So, a lot of the dialogue has pivoted consciously away from ‘we just need to get more women here’ and it is pivoted toward ‘how do we make this a really awesome place to be a female’? One of the things that they’ve done stylistically is brought the awareness of individual females who they themselves have a unique story, or something that’s interesting going on at a more internally publicised level.
For example, highlighting where someone may have done something very interesting outside of work. We all read these stories every day of where someone has achieved something that’s just remarkable, and it’s somewhat inspiring. Maybe enough to invoke you to do something, but we’ve done a very aggressive job of focusing on female leaders.
And through that process, we brought awareness of female leaders in other offices that we may not normally interact with. It’s gotten really almost to a fun point where there’ll be posters around our office of other leaders, and you start to feel like you get to know these individuals without ever really working with them.
And they’re not necessarily the leader. We’re also picking the new 23-year-old that just joined our Berlin office. And as you read about what’s interesting to her, or how she may have certain aspects of what she does in her day-to-day job that are superlative, it builds this sense of… I think there’s a subconscious sense of wow!
Women are doing great things here and it’s a great place for women to be. And to me, it’s inspiring. I believe if I were a younger female, who was questioning if it’s the right environment, I believe it’s highly inspiring.
I’ll share, if you ever want to go look, I think this is so much fun. For the International Women’s Day last year, they developed a campaign of “What is My Super Power?” and it was a cute way to come back and just describe what aspect that individual valued. But they took images of different women at all levels of career and dressed them up like superheroes and let them tell the story in that way.
https://www.oliverwyman.com/our-culture/inclusion-diversity/women-at-oliver-wyman.html
The reason I share this detail with you, is it feels so much less about we need to get to our numbers. It feels so much more about we’re celebrating individuals, who by the way are females of all levels, and isn’t it amazing what they’re doing!
But the story isn’t about ‘as a woman I did this’, the story is about ‘as an individual at Oliver Wyman I did this’. It’s a neat way that they brought a lot of attention to how people can be successful, and they’re subconsciously bringing out how females are making a career at Oliver Wyman, a great place to work for themselves and for others.

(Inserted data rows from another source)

(** X14.  [streamError] needs a listener of the [error] event.  On an
    open stream without such a listener the emitter throws and the call
    does not return; with one, the call returns after the error event
    went to the [error] listeners and then to the listeners of the
    process, and the error text has joined the buffer of the process.
    On a closed stream the call does nothing. *)
Theorem streamError_needs_an_error_listener
    (s : ClaudeOutputStreamer) (p message : string) (now : Z) :
  (p ∉ getActiveStreams s → streamError p message now s = Some s)
  ∧ (p ∈ getActiveStreams s → handlers_of "error" s = [] →
       streamError p message now s = None)
  ∧ (p ∈ getActiveStreams s → handlers_of "error" s ≠ [] →
       ∃ s',
         streamError p message now s = Some s'
         ∧ delivered s'
           = delivered s
             ++ deliveries ["error"; formatProcessEvent s "error" p]
                  (Event (error_event p message now)) s
         ∧ buffers s' = buffers (addToBuffer p message s)
         ∧ isStreaming p s' = true).
Proof.
  unfold getActiveStreams, streamError.
  split; [|split].
  - intros Hp. apply isStreaming_false in Hp. unfold isStreaming in Hp.
    by rewrite Hp.
  - intros Hp Hnone. apply isStreaming_spec in Hp. unfold isStreaming in Hp.
    rewrite Hp. cbn [negb]. rewrite emit_error_throws; [done|].
    unfold handlers_of in *. by rewrite (proj2 (proj2 (addToBuffer_same _ _ _))).
  - intros Hp Hsome. pose proof Hp as Hp'.
    apply isStreaming_spec in Hp. unfold isStreaming in Hp.
    rewrite Hp. cbn [negb].
    destruct (addToBuffer_same p message s) as (Ha & Hd & Hl).
    rewrite emit_error_handled
      by (unfold handlers_of in *; by rewrite Hl).
    bind_step.
    rewrite emit_not_error
      by (apply formatProcessEvent_not_error; set_solver).
    eexists. split; [done|]. cbn [delivered set_delivered buffers].
    split; [|split; [done|]].
    + assert (eventNamingPattern (addToBuffer p message s)
              = eventNamingPattern s) as He
        by (unfold addToBuffer; by destruct (buffers s !! p)).
      unfold deliveries, handlers_of, formatProcessEvent, error_event; simpl.
      by rewrite Hd, Hl, He, app_nil_r, <- app_assoc.
    + apply isStreaming_spec. simpl. by rewrite Ha.
Qed.

(** X15.  The exit message is no output.  [streamProcessExit] always
    returns, and it leaves every buffer as it was: the text "Claude
    process exited with code n" goes to the listeners only, and
    [getFullOutput] is the same before and after for every id. *)
Theorem exit_message_is_not_buffered
    (s : ClaudeOutputStreamer) (p : string) (code now : Z) :
  ∃ s',
    streamProcessExit p code now s = Some s'
    ∧ buffers s' = buffers s
    ∧ (∀ q, getFullOutput q s' = getFullOutput q s)
    ∧ isStreaming p s' = false.
Proof.
  destruct (decide (p ∈ activeStreams s)) as [Hp|Hp].
  - rewrite streamProcessExit_open by done. eexists. split; [done|].
    split; [done|]. split; [done|].
    apply isStreaming_false. apply not_active_delete.
  - exists s. unfold streamProcessExit.
    pose proof Hp as Hp'. apply isStreaming_false in Hp'.
    unfold isStreaming in Hp'. rewrite Hp'. split; [done|].
    split; [done|]. split; [done|]. by apply isStreaming_false.
Qed.

(** ** Subscriptions *)

Lemma remove_first_head x l : remove_first x (x :: l) = l.
Proof. simpl. by rewrite decide_True. Qed.

Lemma elem_of_rev {A} (x : A) l : x ∈ rev l ↔ x ∈ l.
Proof. rewrite !list_elem_of_In. symmetry. apply in_rev. Qed.

Lemma remove_first_subset x l y : y ∈ remove_first x l → y ∈ l.
Proof.
  induction l as [|z l IH]; simpl; [done|].
  destruct (decide (x = z)) as [->|Hne].
  - intros Hin. by right.
  - intros [->|Hin]%elem_of_cons; [by left|right; auto].
Qed.

Lemma off_on name h s : off name h (on name h s) = s.
Proof.
  unfold off, on, set_listeners. destruct s as [a b m e l d].
  cbn [listeners activeStreams buffers maxBufferSize eventNamingPattern delivered].
  rewrite rev_app_distr. change (rev [(name, h)] ++ rev l) with ((name, h) :: rev l).
  by rewrite remove_first_head, rev_involutive.
Qed.

(** X16.  Subscribing and unsubscribing undo each other.  For each of
    the four pairs of convenience methods, registering a handler and
    then removing it leaves the streamer exactly as it was, whatever
    else is registered, the same handler under the same event
    included. *)
Theorem unsubscribe_undoes_subscribe
    (s : ClaudeOutputStreamer) (p : string) (h : Handler) :
  offOutput h (onOutput h s) = s
  ∧ offProcessOutput p h (onProcessOutput p h s) = s
  ∧ offProcessError p h (onProcessError p h s) = s
  ∧ offProcessExit p h (onProcessExit p h s) = s.
Proof.
  unfold offOutput, onOutput, offProcessOutput, onProcessOutput,
    offProcessError, onProcessError, offProcessExit, onProcessExit.
  repeat split;
    try (replace (formatProcessEvent (on _ h s)) with (formatProcessEvent s)
           by done);
    apply off_on.
Qed.

(** ** A listener of one process *)

Lemma hears_only_refl h p s : hears_only h p s s.
Proof.
  exists []. split; [by rewrite app_nil_r|]. intros pl H.
  by apply elem_of_nil in H.
Qed.

Lemma hears_only_same h p s s' :
  delivered s' = delivered s → hears_only h p s s'.
Proof.
  intros Hd. exists []. split; [by rewrite Hd, app_nil_r|]. intros pl H.
  by apply elem_of_nil in H.
Qed.

Lemma hears_only_trans h p s1 s2 s3 :
  hears_only h p s1 s2 → hears_only h p s2 s3 → hears_only h p s1 s3.
Proof.
  intros (e1 & H1 & A1) (e2 & H2 & A2). exists (e1 ++ e2). split.
  - by rewrite H2, H1, app_assoc.
  - intros pl [H|H]%elem_of_app; auto.
Qed.

Lemma only_output_of_same h p s s' :
  listeners s' = listeners s → eventNamingPattern s' = eventNamingPattern s →
  only_output_of h p s → only_output_of h p s'.
Proof.
  intros Hl He H name. unfold formatProcessEvent. rewrite Hl, He. apply H.
Qed.

Lemma emit_hears_only h p name pl s s' :
  only_output_of h p s →
  (name = formatProcessEvent s "output" p → about p pl) →
  emit name pl s = Some s' →
  hears_only h p s s' ∧ only_output_of h p s'.
Proof.
  intros Hh Hname H. apply emit_Some in H as ->. split.
  - eexists. split; [done|]. intros pl' Hin.
    apply list_elem_of_fmap in Hin as (h' & [= <- <-] & Hin).
    apply Hname, Hh. unfold handlers_of in Hin.
    apply list_elem_of_fmap in Hin as ([name' h''] & -> & Hin).
    apply list_elem_of_filter in Hin as [Hn Hin]. simpl in Hn. by subst.
  - by apply (only_output_of_same h p s).
Qed.

Lemma output_name_of_process s t q p :
  t ∈ ["output"; "stdout"; "stderr"; "exit"; "error"] →
  formatProcessEvent s t q = formatProcessEvent s "output" p →
  t = "output" ∧ q = p.
Proof.
  intros Ht. unfold formatProcessEvent.
  repeat (apply elem_of_cons in Ht as [->|Ht]);
    try (by apply elem_of_nil in Ht);
    destruct (eventNamingPattern s); intros H; try done;
    (split; [done|]); by do 2 apply String.app_inj in H.
Qed.

Lemma general_name_not_of_process s name p :
  name ∈ ["output"; "stdout"; "stderr"; "exit"; "error";
          "stream-started"; "stream-stopped"] →
  name ≠ formatProcessEvent s "output" p.
Proof.
  intros Ht. unfold formatProcessEvent.
  repeat (apply elem_of_cons in Ht as [->|Ht]);
    try (by apply elem_of_nil in Ht);
    by destruct (eventNamingPattern s).
Qed.

Lemma type_name_general t :
  type_name t ∈ ["output"; "stdout"; "stderr"; "exit"; "error"].
Proof. destruct t; [do 1 right|do 2 right|do 3 right|do 4 right]; left. Qed.

Lemma type_name_not_of_process s t p :
  type_name t ≠ formatProcessEvent s "output" p.
Proof. unfold formatProcessEvent. by destruct t, (eventNamingPattern s). Qed.

Lemma stopStreaming_hears_only h p q now s s' :
  only_output_of h p s → stopStreaming q now s = Some s' →
  hears_only h p s s' ∧ only_output_of h p s'.
Proof.
  intros Hh H. unfold stopStreaming in H.
  destruct (negb _).
  { injection H as <-. split; [apply hears_only_refl|done]. }
  destruct (emit_hears_only h p _ _ _ _
              (only_output_of_same h p s (active_delete q s) eq_refl eq_refl Hh)
              (λ E, False_rect _
                 (general_name_not_of_process _ "stream-stopped" p
                    ltac:(set_solver) E)) H) as [(e & He & Ha) Ho].
  split; [|done]. exists e. by split.
Qed.

Lemma stop_all_hears_only h p ids now s s' :
  only_output_of h p s → stop_all ids now s = Some s' →
  hears_only h p s s' ∧ only_output_of h p s'.
Proof.
  revert s. induction ids as [|q ids IH]; intros s Hh H; simpl in H.
  { injection H as <-. split; [apply hears_only_refl|done]. }
  apply bind_Some in H as (s1 & H1 & H).
  destruct (stopStreaming_hears_only h p q now s s1 Hh H1) as [A1 O1].
  destruct (IH s1 O1 H) as [A2 O2].
  split; [by eapply hears_only_trans|done].
Qed.

Lemma addToBuffer_hears_only h p q d s :
  only_output_of h p s →
  hears_only h p s (addToBuffer q d s) ∧ only_output_of h p (addToBuffer q d s).
Proof.
  intros Hh. destruct (addToBuffer_same q d s) as (_ & Hd & Hl). split.
  - exists []. split; [by rewrite Hd, app_nil_r|].
    intros pl H. by apply elem_of_nil in H.
  - apply (only_output_of_same h p s); [done| |done].
    unfold addToBuffer. by destruct (buffers s !! q).
Qed.

Lemma call_hears_only h p c s s' :
  only_output_of h p s → ¬ registers h c → call c s = Some s' →
  hears_only h p s s' ∧ only_output_of h p s'.
Proof.
  intros Hh Hc H.
  destruct c as [q now|o|q msg now|q code now|q now|q|name h'|name h'|now];
    simpl in H, Hc.
  - unfold startStreaming in H. destruct (active_has q s) eqn:E.
    { injection H as <-. split; [apply hears_only_refl|done]. }
    eapply (emit_hears_only h p) in H as [(e & He & Ha) Ho].
    + split; [|exact Ho]. exists e. split; [|done].
      rewrite He. unfold active_set. by rewrite E.
    + apply (only_output_of_same h p s); [| |exact Hh];
        unfold active_set; by rewrite E.
    + intros E'. by apply general_name_not_of_process in E'; [|set_solver].
  - unfold streamOutput in H. destruct (negb _).
    { injection H as <-. split; [apply hears_only_refl|done]. }
    destruct (addToBuffer_hears_only h p (processId o) (data o) s Hh) as [A0 O0].
    apply bind_Some in H as (s1 & H1 & H).
    apply bind_Some in H as (s2 & H2 & H).
    apply bind_Some in H as (s3 & H3 & H).
    eapply (emit_hears_only h p) in H1 as [A1 O1]; [|exact O0|].
    2:{ intros E'. by apply general_name_not_of_process in E'; [|set_solver]. }
    eapply (emit_hears_only h p) in H2 as [A2 O2]; [|exact O1|].
    2:{ intros E'. apply output_name_of_process in E' as [_ E']; [|set_solver].
        eexists. split; [done|]. exact E'. }
    eapply (emit_hears_only h p) in H3 as [A3 O3]; [|exact O2|].
    2:{ intros E'. by apply type_name_not_of_process in E'. }
    eapply (emit_hears_only h p) in H as [A4 O4]; [|exact O3|].
    2:{ intros E'.
        apply output_name_of_process in E' as [_ E'];
          [|apply type_name_general].
        eexists. split; [done|]. exact E'. }
    split; [|done].
    eapply hears_only_trans; [exact A0|].
    eapply hears_only_trans; [exact A1|].
    eapply hears_only_trans; [exact A2|].
    eapply hears_only_trans; [exact A3|exact A4].
  - unfold streamError in H. destruct (negb _).
    { injection H as <-. split; [apply hears_only_refl|done]. }
    destruct (addToBuffer_hears_only h p q msg s Hh) as [A0 O0].
    apply bind_Some in H as (s1 & H1 & H).
    eapply (emit_hears_only h p) in H1 as [A1 O1]; [|exact O0|].
    2:{ intros E'. by apply general_name_not_of_process in E'; [|set_solver]. }
    eapply (emit_hears_only h p) in H as [A2 O2]; [|exact O1|].
    2:{ intros E'. by apply output_name_of_process in E' as [E' _];
          [|set_solver]. }
    split; [|done].
    eapply hears_only_trans; [exact A0|].
    eapply hears_only_trans; [exact A1|exact A2].
  - unfold streamProcessExit in H. destruct (negb _).
    { injection H as <-. split; [apply hears_only_refl|done]. }
    apply bind_Some in H as (s1 & H1 & H).
    apply bind_Some in H as (s2 & H2 & H).
    eapply (emit_hears_only h p) in H1 as [A1 O1]; [|exact Hh|].
    2:{ intros E'. by apply general_name_not_of_process in E'; [|set_solver]. }
    eapply (emit_hears_only h p) in H2 as [A2 O2]; [|exact O1|].
    2:{ intros E'. by apply output_name_of_process in E' as [E' _];
          [|set_solver]. }
    destruct (stopStreaming_hears_only h p q now s2 s' O2 H) as [A3 O3].
    split; [|done].
    eapply hears_only_trans; [exact A1|].
    eapply hears_only_trans; [exact A2|exact A3].
  - by apply (stopStreaming_hears_only h p q now).
  - injection H as <-. split; [by apply hears_only_same|done].
  - injection H as <-. split; [by apply hears_only_same|].
    intros name0 Hin. unfold on in Hin; simpl in Hin.
    apply elem_of_app in Hin as [Hin|Hin]; [by apply Hh|].
    apply list_elem_of_singleton in Hin. by injection Hin as -> ->.
  - injection H as <-. split; [by apply hears_only_same|].
    intros name0 Hin. apply Hh. unfold off in Hin; simpl in Hin.
    apply (proj1 (elem_of_rev _ _)) in Hin. apply remove_first_subset in Hin.
    by apply (proj1 (elem_of_rev _ _)) in Hin.
  - unfold shutdown in H. apply bind_Some in H as (s1 & H1 & H).
    injection H as <-.
    destruct (stop_all_hears_only h p _ now s s1 Hh H1) as [A1 O1].
    split; [exact A1|]. intros name Hin. simpl in Hin.
    by apply elem_of_nil in Hin.
Qed.
(** X13.  Reading a flag that is stored.  The public read returns the
    value under [registration_open] as it is, whatever JSON it is.  The
    admin read returns a stored boolean as it is; for any other value it
    returns what pydantic makes of it, and [True] when pydantic rejects
    it.  Neither read touches the file. *)
Theorem reads_of_stored_value (d : Disk) (m : gmap string json) (v : json) :
  file d = Holds (JObj m) ->
  m !! "registration_open" = Some v ->
  get_registration_status d =
    (Ok (JObj (<["registration_open" := v]> ∅)), d) /\
  (forall b, v = JBool b ->
             get_settings d = (Ok {| registration_open := b |}, d)) /\
  ((forall b, v <> JBool b) ->
   get_settings d =
     (Ok {| registration_open := default true (coerce_bool v) |}, d)).
Proof.
  intros Hfile Hflag.
  assert (Hload : @load_settings exn d = (Ok (JObj m), d))
    by (apply load_settings_holds; exact Hfile).
  split; [| split].
  - unfold get_registration_status, try_except, bind. rewrite Hload.
    unfold dict_get, ret. rewrite Hflag. reflexivity.
  - intros b ->. rewrite (get_settings_of_mapping _ _ Hload), Hflag.
    reflexivity.
  - intros Hnot. rewrite (get_settings_of_mapping _ _ Hload), Hflag.
    unfold try_except, new_SettingsResponse, ret, raise. simpl.
    destruct v as [| b | n | repr | s | items | fields];
      try (destruct (coerce_bool _); reflexivity).
    exfalso. exact (Hnot b eq_refl).
Qed.

(** X14.  A save that breaks inside [json.dump] fails open.  The update
    raises the 500 "Failed to save settings", and the file, emptied by
    [open], no longer loads: both reads answer [True] from then on, also
    when registration was closed before and the update asked to keep it
    closed. *)
Theorem failed_dump_reads_open (request : SettingsUpdateRequest) (d : Disk)
    (m : gmap string json) (err : string) :
  @load_settings exn d = (Ok (JObj m), d) ->
  fault d = DumpFails err ->
  fst (update_settings request d)
  = Raise (HTTPException 500 "Failed to save settings") /\
  get_settings (snd (update_settings request d)) =
    (Ok {| registration_open := true |}, snd (update_settings request d)) /\
  get_registration_status (snd (update_settings request d)) =
    (Ok (JObj (<["registration_open" := JBool true]> ∅)),
     snd (update_settings request d)).
Proof.
  intros Hload Hfault.
  rewrite (update_settings_of_mapping _ _ _ Hload), Hfault. simpl.
  split; [reflexivity |].
  unfold get_settings, get_registration_status, try_except, bind.
  rewrite !load_settings_written_garbled. split; reflexivity.
Qed.

(** X15.  On a file that holds JSON other than a mapping no update
    returns: the answer is a 500 in every case.  An update that sets the
    flag fails on the assignment, before anything is saved, and leaves the
    disk as it was; an update without the field gets as far as the save,
    which, when it goes through, writes back the value just loaded. *)
Theorem update_settings_on_non_mapping (request : SettingsUpdateRequest)
    (d : Disk) (held : json) :
  file d = Holds held ->
  (forall m, held <> JObj m) ->
  http_status (fst (update_settings request d)) = 500 /\
  (forall b, requested_registration_open request = Some b ->
             snd (update_settings request d) = d) /\
  (requested_registration_open request = None -> fault d = NoFault ->
   file (snd (update_settings request d)) = Holds held).
Proof.
  intros Hfile Hnot.
  assert (Hload : @load_settings exn d = (Ok held, d))
    by (apply load_settings_holds; exact Hfile).
  destruct request as [[b|]].
  - assert (Hrun : exists message,
              update_settings {| requested_registration_open := Some b |} d
              = (Raise (HTTPException 500
                          ("Failed to update settings: " +:+ message)), d)).
    { unfold update_settings, try_except, bind at 1. rewrite Hload.
      destruct held as [| b0 | n | repr | s | items | m];
        try (eexists; reflexivity).
      exfalso. exact (Hnot m eq_refl). }
    destruct Hrun as [message Hrun]. rewrite Hrun. simpl.
    split; [reflexivity |].
    split; [intros b' _; reflexivity | intros Hn; discriminate Hn].
  - assert (Hrun : exists detail,
              update_settings {| requested_registration_open := None |} d
              = (Raise (HTTPException 500 detail),
                 match fault d with
                 | NoFault => {| file := Holds held; fault := NoFault |}
                 | _ => snd (@save_settings exn held d)
                 end)).
    { unfold update_settings, try_except, bind at 1. rewrite Hload.
      simpl. unfold bind, ret. rewrite save_settings_run, Hfile.
      destruct (fault d); simpl; try (eexists; reflexivity).
      destruct held as [| b0 | n | repr | s | items | m];
        try (eexists; reflexivity).
      exfalso. exact (Hnot m eq_refl). }
    destruct Hrun as [detail Hrun]. rewrite Hrun. simpl.
    split; [reflexivity |].
    split; [intros b' Hn; discriminate Hn |].
    intros _ Hfault. rewrite Hfault. reflexivity.
Qed.

(** X16.  The last update wins.  After an update that set the flag and
    returned, a second update that sets it does exactly what it would have
    done in place of the first: same answer, same file. *)
Theorem update_settings_last_wins (b1 b2 : bool) (d d1 : Disk)
    (response : SettingsResponse) :
  update_settings {| requested_registration_open := Some b1 |} d
  = (Ok response, d1) ->
  update_settings {| requested_registration_open := Some b2 |} d1 =
  update_settings {| requested_registration_open := Some b2 |} d.
Proof.
  intros Hfirst.
  apply update_settings_set_returns in Hfirst
    as [m [Hload [Hfault [_ ->]]]].
  destruct d as [f flt]. simpl in Hfault. subst flt.
  destruct f as [|err|err|held]; simpl; [| reflexivity | |];
    rewrite (update_settings_of_mapping _ _ _ Hload);
    (erewrite update_settings_of_mapping
       by (apply load_settings_holds; reflexivity));
    simpl; rewrite insert_insert_eq; reflexivity.
Qed.
(** What one call does to the stored sequence. *)
Lemma run_call_step (cap : nat) (c : call) (w : world) :
  (0 < cap)%nat -> wf w -> maxSpans (storage w) = Z.of_nat cap ->
  exists w' : world,
    run_call c w = (Return tt, w') /\
    wf w' /\ maxSpans (storage w') = Z.of_nat cap /\
    contents w' =
      match c with
      | CallAddSpan span => last_n cap (contents w ++ [span])
      | CallClear => []
      | _ => contents w
      end.
Proof.
  intros Hcap Hwf Hmax.
  assert (Hread : forall fresh,
             wf (with_heap (heap w ++ fresh) w) /\
             maxSpans (storage (with_heap (heap w ++ fresh) w)) = Z.of_nat cap /\
             contents (with_heap (heap w ++ fresh) w) = contents w).
  { intros fresh. split; [|split].
    - unfold wf, with_heap in *. cbn [heap storage]. rewrite length_app. lia.
    - exact Hmax.
    - apply contents_with_heap_app. exact Hwf. }
  destruct c as [span| | |limit|name|name| |]; cbn [run_call].
  - exists (exec (addSpan span) w). split; [|split; [|split]].
    + unfold exec. rewrite (addSpan_run span w Hwf). reflexivity.
    + apply addSpan_wf. exact Hwf.
    + rewrite addSpan_maxSpans by exact Hwf. exact Hmax.
    + rewrite addSpan_contents by exact Hwf. cbv zeta. rewrite Hmax.
      destruct (Z.ltb_spec (Z.of_nat cap) (Z.of_nat (List.length (contents w ++ [span]))))
        as [Hlt|Hge].
      * apply slice_list_neg. exact Hcap.
      * symmetry. apply last_n_all. lia.
  - eexists. split; [apply clear_run|]. split; [|split].
    + unfold wf. cbn [heap storage spans]. rewrite length_app. cbn. lia.
    + exact Hmax.
    + unfold contents. cbn [heap storage spans].
      rewrite lookup_app_r by lia. rewrite Nat.sub_diag. reflexivity.
  - eexists. split; [|apply Hread].
    unfold mbind, M_bind. rewrite getAllSpans_run. reflexivity.
  - eexists. split; [|apply Hread].
    unfold mbind, M_bind. rewrite getRecentSpans_run. reflexivity.
  - eexists. split; [|apply Hread].
    unfold getSpansByService. unfold mbind at 1, M_bind at 1.
    rewrite array_filter_run. reflexivity.
  - eexists. split; [|apply Hread].
    unfold getSpansByOperation. unfold mbind at 1, M_bind at 1.
    rewrite array_filter_run. reflexivity.
  - exists w. split; [reflexivity|]. split; [exact Hwf|]. split; [exact Hmax|reflexivity].
  - exists w. split; [reflexivity|]. split; [exact Hwf|]. split; [exact Hmax|reflexivity].
Qed.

Hilary Lamb: Yes, that’s a really interesting story, John, and I think it’s important to talk about the detail. They say it’s the micro-behavioural changes that are sometimes the most significant. So, the off the cuff remark about, “token womanism” or some of the behaviours that in some places, men still have towards women, it’s those micro changes of behaviour that we need to focus on.
And I love the fact that you are promoting women, not as successful women, but as successful individuals, because there shouldn’t be any difference in the expectations of men or women when they’re in there to do a job. I guess some of the things that women need, women appreciate as being offered by organisations, things like flexibility that has been pushed on a lot of organisations during the COVID pandemic.
So, did you transition to homeworking during that period of time? And if that’s something you think, because it’s something appreciated by women, that you’re going to retain as one of your future strategies.
John Thompson: We pivoted very hard to work from home, and we proved it to ourselves that it was much more effective than we ever dreamed it could have been. If somebody came to us two years ago and said, “We want you to do an assessment, could it work? How hard would it be to make it happen? What are all the risks?”. The assessment would probably have come back fairly grim. By being forced to do it, we remarkably did it extremely well. I think a lot of companies did, and I think we all surprised ourselves.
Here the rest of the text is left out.